= EXERCISE DETAILS =
From the line with "utf8_valid name &&" through the line with "intros Hi H.", repeat the entries verbatim, both end lines included, and add nothing.

= STORED DATA =

Lemma sample_container (v : Value) (a : Z) : 
  object_ptr (heap sample_ctx) v = Some a -> obj_view (heap sample_ctx) a = Some (view_at v) ->
  without_b (heap sample_ctx) s_closure v && without_b (heap sample_ctx) (getter s_closure) v = true ->
  container (heap sample_ctx) v (view_at v).
Proof.
  intros Hp Hv [H1%without_b_ok H2%without_b_ok]%andb_true_iff. split; [exact (ex_intro _ a (conj Hp Hv))|exact (conj H1 H2)].
Qed.
Lemma sample_list : spells (heap sample_ctx) (JArr [JNum (f64_of_int 7); JStr (b! "x")]) v_list.
Proof.
  exists (view_at v_list). split; [|by vm_compute]. split; [|by vm_compute..|exists 3; by vm_compute].
  apply (sample_container _ 4256); by vm_compute.
Qed.
Lemma sample_inner : spells (heap sample_ctx) (JObj []) v_inner.
Proof.
  exists (view_at v_inner). split; [|by vm_compute]. split; [|by vm_compute..].
  apply (sample_container _ 4336); by vm_compute.
Qed.
Lemma sample_member (name : bytes) (k : Z * Z) : parse_index name = None ->
  bool_decide (k.1 = PROP_KEY_ATOM /\ atom_bytes (heap sample_ctx) k.2 = Some name) && (0 <? k.2) && (k.2 <? 2 ^ 32) &&
  utf8_valid name && negb (accessor_name name) && without_b (heap sample_ctx) (getter name) v_outer = true ->
  member_of (heap sample_ctx) v_outer name k.
Proof.
  intros Hi H. apply andb_true_iff in H as [H Hw%without_b_ok]. apply andb_true_iff in H as [H Ha%negb_true_iff].
  apply andb_true_iff in H as [H Hu]. apply andb_true_iff in H as [H H2%Z.ltb_lt]. apply andb_true_iff in H as [H H1%Z.ltb_lt].
  apply bool_decide_eq_true_1 in H as [Hk Hb]. split; [|exact Hu|exact Ha|exact Hw]. rewrite Hi. auto.
Qed.
Lemma sample_copy : spells (heap sample_ctx) sample v_outer.
Proof.
  apply spells_object. exists (view_at v_outer). split.
  - split; [|by vm_compute..]. apply (sample_container _ 4176); by vm_compute.
  - assert (Hp : j_props (view_at v_outer) = [(PROP_KEY_ATOM, 1, v_list); (PROP_KEY_ATOM, 2, v_inner)]) by (by vm_compute).
    rewrite Hp. constructor; [|constructor; [|constructor]].
    + split; [apply sample_member; by vm_compute|exact sample_list].
    + split; [apply sample_member; by vm_compute|exact sample_inner].
Qed.
Lemma sample_reach : reach (heap sample_ctx).
Proof. apply (run_reach sample_ops h_empty h_empty_reach). by vm_compute. Qed.
Lemma sample_clean : clean sample.
Proof. vm_compute. repeat split. Qed.
Lemma stringify_then_read_witness :
  (exists c', json_stringify_value 3 v_outer sample_ctx = Some (Some (print sample), c') /\ quiet_ctx sample_ctx c') /\
  read_text (print sample) = Some sample.
Proof.
  assert (Hd : (depth sample <= 2)%nat) by (vm_compute; lia).
  destruct (stringify_then_read sample v_outer sample_ctx 2 sample_reach sample_copy Hd) as [Hw Hread].
  split; [exact Hw|exact (Hread sample_clean)].
Defined.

= ANSWER TO THIS PROBLEM =
  utf8_valid name && negb (accessor_name name) && without_b (heap sample_ctx) (getter name) v_outer = true ->
  member_of (heap sample_ctx) v_outer name k.
Proof.
  intros Hi H. apply andb_true_iff in H as [H Hw%without_b_ok]. apply andb_true_iff in H as [H Ha%negb_true_iff].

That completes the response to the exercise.